(** * SparseStore: the full-text retrieval facade of [onprem.ingest.stores.sparse]

    A shallow embedding of [src/onprem/ingest/stores/sparse.py] and of the part
    of the index engine (the [whoosh] package) and of the Python runtime that
    the store calls, followed by the properties of the store that the
    specification states.

    The engine is modelled at the level of its interface, as its
    documentation describes it: opening and creating an index in a storage,
    the limit and the page window of a search, the scored length and the
    length of its results, term and prefix queries, deleting documents in a
    writer and committing. What the engine does below that interface (text
    analysis, query parsing, scoring, highlighting) is taken as given: an
    indexed document carries the terms it was indexed under, and the parser
    is a parameter that turns a query text into a ranking of the documents.
    The embedding provider, [doc_from_dict] and the set-up of the embedding
    model, which live outside [sparse.py], are parameters as well.

    Conventions.
    - A Python [str] is a [string]; every [ascii] stands for one code point in
      the range 0..255.
    - A Python [int] is a [Z]; a finite [float] is a rational [Q].
    - A [dict] with string keys is a [gmap string _]; a dict that is iterated
      (the metadata of a document) is an association list in insertion order.
    - A method of the store is a computation in the monad [M]: it reads and
      writes an environment [Env] (the store object [self], the directories on
      disk, the in-memory storages, the warnings issued, the pending lines of
      standard input, the calls made to the embedding provider) and either
      returns a value or raises an exception; what was written before an
      exception stays written. *)

From Stdlib Require Import ZArith QArith List String Ascii Lia Bool.
From stdpp Require Import gmap strings list.
Import ListNotations.
Open Scope string_scope.
Open Scope Z_scope.

(** ** Python values *)

(** The values a metadata field or a stored field can hold. [VObj truth]
    stands for an object of any other type (a list, a dict, a date, ...), of
    which only the truth value is observed. *)
Inductive PyVal : Type :=
  | VNone
  | VBool (b : bool)
  | VInt (z : Z)
  | VFloat (q : Q)
  | VStr (s : string)
  | VObj (truth : bool).

(** [isinstance(v, bool)] *)
Definition isinstance_bool (v : PyVal) : bool :=
  match v with VBool _ => true | _ => false end.

(** [isinstance(v, str)] *)
Definition isinstance_str (v : PyVal) : bool :=
  match v with VStr _ => true | _ => false end.

(** [isinstance(v, (int, float))]: [bool] is a subclass of [int]. *)
Definition isinstance_int_float (v : PyVal) : bool :=
  match v with VBool _ | VInt _ | VFloat _ => true | _ => false end.

(** The truth value of [v] in a condition. *)
Definition truthy (v : PyVal) : bool :=
  match v with
  | VNone => false
  | VBool b => b
  | VInt z => negb (z =? 0)
  | VFloat q => negb (Qeq_bool q 0)
  | VStr s => negb (String.eqb s EmptyString)
  | VObj t => t
  end.

(** The truth value of a string: non-empty. *)
Definition str_truthy (s : string) : bool := negb (String.eqb s EmptyString).

(** The truth value of an [Optional[str]]. *)
Definition opt_str_truthy (o : option string) : bool :=
  match o with Some s => str_truthy s | None => false end.

(** ** Strings *)

(** [s.endswith(suffix)]: some tail of [s] is [suffix]. *)
Fixpoint endswith (s suffix : string) : bool :=
  String.eqb s suffix
  || match s with
     | EmptyString => false
     | String _ s' => endswith s' suffix
     end.

(** [s.startswith(prefix)] *)
Definition startswith (s prefix : string) : bool := String.prefix prefix s.

(** [s[:-1]] *)
Fixpoint drop_last (s : string) : string :=
  match s with
  | EmptyString => EmptyString
  | String c s' =>
      match s' with
      | EmptyString => EmptyString
      | String _ _ => String c (drop_last s')
      end
  end.

(** The line feed, code point 10, as a string. *)
Definition newline : string :=
  String (Ascii false true false true false false false false) EmptyString.

(** [k in names] for a list of strings. *)
Definition str_in (k : string) (names : list string) : bool :=
  existsb (String.eqb k) names.

(** *** The character classes of [re] on [str] patterns *)

Definition code (c : ascii) : N := N_of_ascii c.

Definition in_range (lo hi : N) (c : ascii) : bool :=
  ((lo <=? code c) && (code c <=? hi))%N.

(** [\w]: the alphanumeric code points and the underscore. *)
Definition is_word (c : ascii) : bool :=
  in_range 48 57 c || in_range 65 90 c || in_range 95 95 c
  || in_range 97 122 c || in_range 170 170 c || in_range 178 179 c
  || in_range 181 181 c || in_range 185 186 c || in_range 188 190 c
  || in_range 192 214 c || in_range 216 246 c || in_range 248 255 c.

(** [\s]: the whitespace code points. *)
Definition is_space (c : ascii) : bool :=
  in_range 9 13 c || in_range 28 32 c || in_range 133 133 c
  || in_range 160 160 c.

Definition qmark : ascii := "?"%char.
(** The double quote character, code point 34. *)
Definition dquote : ascii := Ascii false true false false false true false false.

(** The class of the pattern's second group: whitespace or a double quote. *)
Definition is_sep (c : ascii) : bool := is_space c || Ascii.eqb c dquote.

(** [re.sub] with the pattern: a word character (group 1), a question mark,
    then either a whitespace character or a double quote (group 2) or the end
    of the string; replaced by groups 1 and 2. The string is scanned from the
    left; where a word character is followed by a question mark and then by
    a separator, the question mark is dropped and the scan resumes after the
    separator; where the question mark ends the string it is dropped; any
    other character is copied and the scan moves one character on. *)
Fixpoint re_sub (s : string) : string :=
  match s with
  | EmptyString => EmptyString
  | String c tl =>
      match tl with
      | EmptyString => String c EmptyString
      | String q rest =>
          if is_word c && Ascii.eqb q qmark then
            match rest with
            | EmptyString => String c EmptyString
            | String d rest' =>
                if is_sep d then String c (String d (re_sub rest'))
                else String c (re_sub tl)
            end
          else String c (re_sub tl)
      end
  end.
◆ ◆ ◆ ◆ ◆ ◆ ◆
What you are asked to do: Your task is to copy all of the entries exactly.

Task result:
(** * SparseStore: the full-text retrieval facade of [onprem.ingest.stores.sparse]

    A shallow embedding of [src/onprem/ingest/stores/sparse.py] and of the part
    of the index engine (the [whoosh] package) and of the Python runtime that
    the store calls, followed by the properties of the store that the
    specification states.

    The engine is modelled at the level of its interface, as its
    documentation describes it: opening and creating an index in a storage,
    the limit and the page window of a search, the scored length and the
    length of its results, term and prefix queries, deleting documents in a
    writer and committing. What the engine does below that interface (text
    analysis, query parsing, scoring, highlighting) is taken as given: an
    indexed document carries the terms it was indexed under, and the parser
    is a parameter that turns a query text into a ranking of the documents.
    The embedding provider, [doc_from_dict] and the set-up of the embedding
    model, which live outside [sparse.py], are parameters as well.

    Conventions.
    - A Python [str] is a [string]; every [ascii] stands for one code point in
      the range 0..255.
    - A Python [int] is a [Z]; a finite [float] is a rational [Q].
    - A [dict] with string keys is a [gmap string _]; a dict that is iterated
      (the metadata of a document) is an association list in insertion order.
    - A method of the store is a computation in the monad [M]: it reads and
      writes an environment [Env] (the store object [self], the directories on
      disk, the in-memory storages, the warnings issued, the pending lines of
      standard input, the calls made to the embedding provider) and either
      returns a value or raises an exception; what was written before an
      exception stays written. *)

From Stdlib Require Import ZArith QArith List String Ascii Lia Bool.
From stdpp Require Import gmap strings list.
Import ListNotations.
Open Scope string_scope.
Open Scope Z_scope.

(** ** Python values *)

(** The values a metadata field or a stored field can hold. [VObj truth]
    stands for an object of any other type (a list, a dict, a date, ...), of
    which only the truth value is observed. *)
Inductive PyVal : Type :=
  | VNone
  | VBool (b : bool)
  | VInt (z : Z)
  | VFloat (q : Q)
  | VStr (s : string)
  | VObj (truth : bool).

(** [isinstance(v, bool)] *)
Definition isinstance_bool (v : PyVal) : bool :=
  match v with VBool _ => true | _ => false end.

(** [isinstance(v, str)] *)
Definition isinstance_str (v : PyVal) : bool :=
  match v with VStr _ => true | _ => false end.

(** [isinstance(v, (int, float))]: [bool] is a subclass of [int]. *)
Definition isinstance_int_float (v : PyVal) : bool :=
  match v with VBool _ | VInt _ | VFloat _ => true | _ => false end.

(** The truth value of [v] in a condition. *)
Definition truthy (v : PyVal) : bool :=
  match v with
  | VNone => false
  | VBool b => b
  | VInt z => negb (z =? 0)
  | VFloat q => negb (Qeq_bool q 0)
  | VStr s => negb (String.eqb s EmptyString)
  | VObj t => t
  end.

(** The truth value of a string: non-empty. *)
Definition str_truthy (s : string) : bool := negb (String.eqb s EmptyString).

(** The truth value of an [Optional[str]]. *)
Definition opt_str_truthy (o : option string) : bool :=
  match o with Some s => str_truthy s | None => false end.

(** ** Strings *)

(** [s.endswith(suffix)]: some tail of [s] is [suffix]. *)
Fixpoint endswith (s suffix : string) : bool :=
  String.eqb s suffix
  || match s with
     | EmptyString => false
     | String _ s' => endswith s' suffix
     end.

(** [s.startswith(prefix)] *)
Definition startswith (s prefix : string) : bool := String.prefix prefix s.

(** [s[:-1]] *)
Fixpoint drop_last (s : string) : string :=
  match s with
  | EmptyString => EmptyString
  | String c s' =>
      match s' with
      | EmptyString => EmptyString
      | String _ _ => String c (drop_last s')
      end
  end.

(** The line feed, code point 10, as a string. *)
Definition newline : string :=
  String (Ascii false true false true false false false false) EmptyString.

(** [k in names] for a list of strings. *)
Definition str_in (k : string) (names : list string) : bool :=
  existsb (String.eqb k) names.

(** *** The character classes of [re] on [str] patterns *)

Definition code (c : ascii) : N := N_of_ascii c.

Definition in_range (lo hi : N) (c : ascii) : bool :=
  ((lo <=? code c) && (code c <=? hi))%N.

(** [\w]: the alphanumeric code points and the underscore. *)
Definition is_word (c : ascii) : bool :=
  in_range 48 57 c || in_range 65 90 c || in_range 95 95 c
  || in_range 97 122 c || in_range 170 170 c || in_range 178 179 c
  || in_range 181 181 c || in_range 185 186 c || in_range 188 190 c
  || in_range 192 214 c || in_range 216 246 c || in_range 248 255 c.

(** [\s]: the whitespace code points. *)
Definition is_space (c : ascii) : bool :=
  in_range 9 13 c || in_range 28 32 c || in_range 133 133 c
  || in_range 160 160 c.

Definition qmark : ascii := "?"%char.
(** The double quote character, code point 34. *)
Definition dquote : ascii := Ascii false true false false false true false false.

(** The class of the pattern's second group: whitespace or a double quote. *)
Definition is_sep (c : ascii) : bool := is_space c || Ascii.eqb c dquote.

(** [re.sub] with the pattern: a word character (group 1), a question mark,
    then either a whitespace character or a double quote (group 2) or the end
    of the string; replaced by groups 1 and 2. The string is scanned from the
    left; where a word character is followed by a question mark and then by
    a separator, the question mark is dropped and the scan resumes after the
    separator; where the question mark ends the string it is dropped; any
    other character is copied and the scan moves one character on. *)
Fixpoint re_sub (s : string) : string :=
  match s with
  | EmptyString => EmptyString
  | String c tl =>
      match tl with
      | EmptyString => String c EmptyString
      | String q rest =>
          if is_word c && Ascii.eqb q qmark then
            match rest with
            | EmptyString => String c EmptyString
            | String d rest' =>
                if is_sep d then String c (String d (re_sub rest'))
                else String c (re_sub tl)
            end
          else String c (re_sub tl)
      end
  end.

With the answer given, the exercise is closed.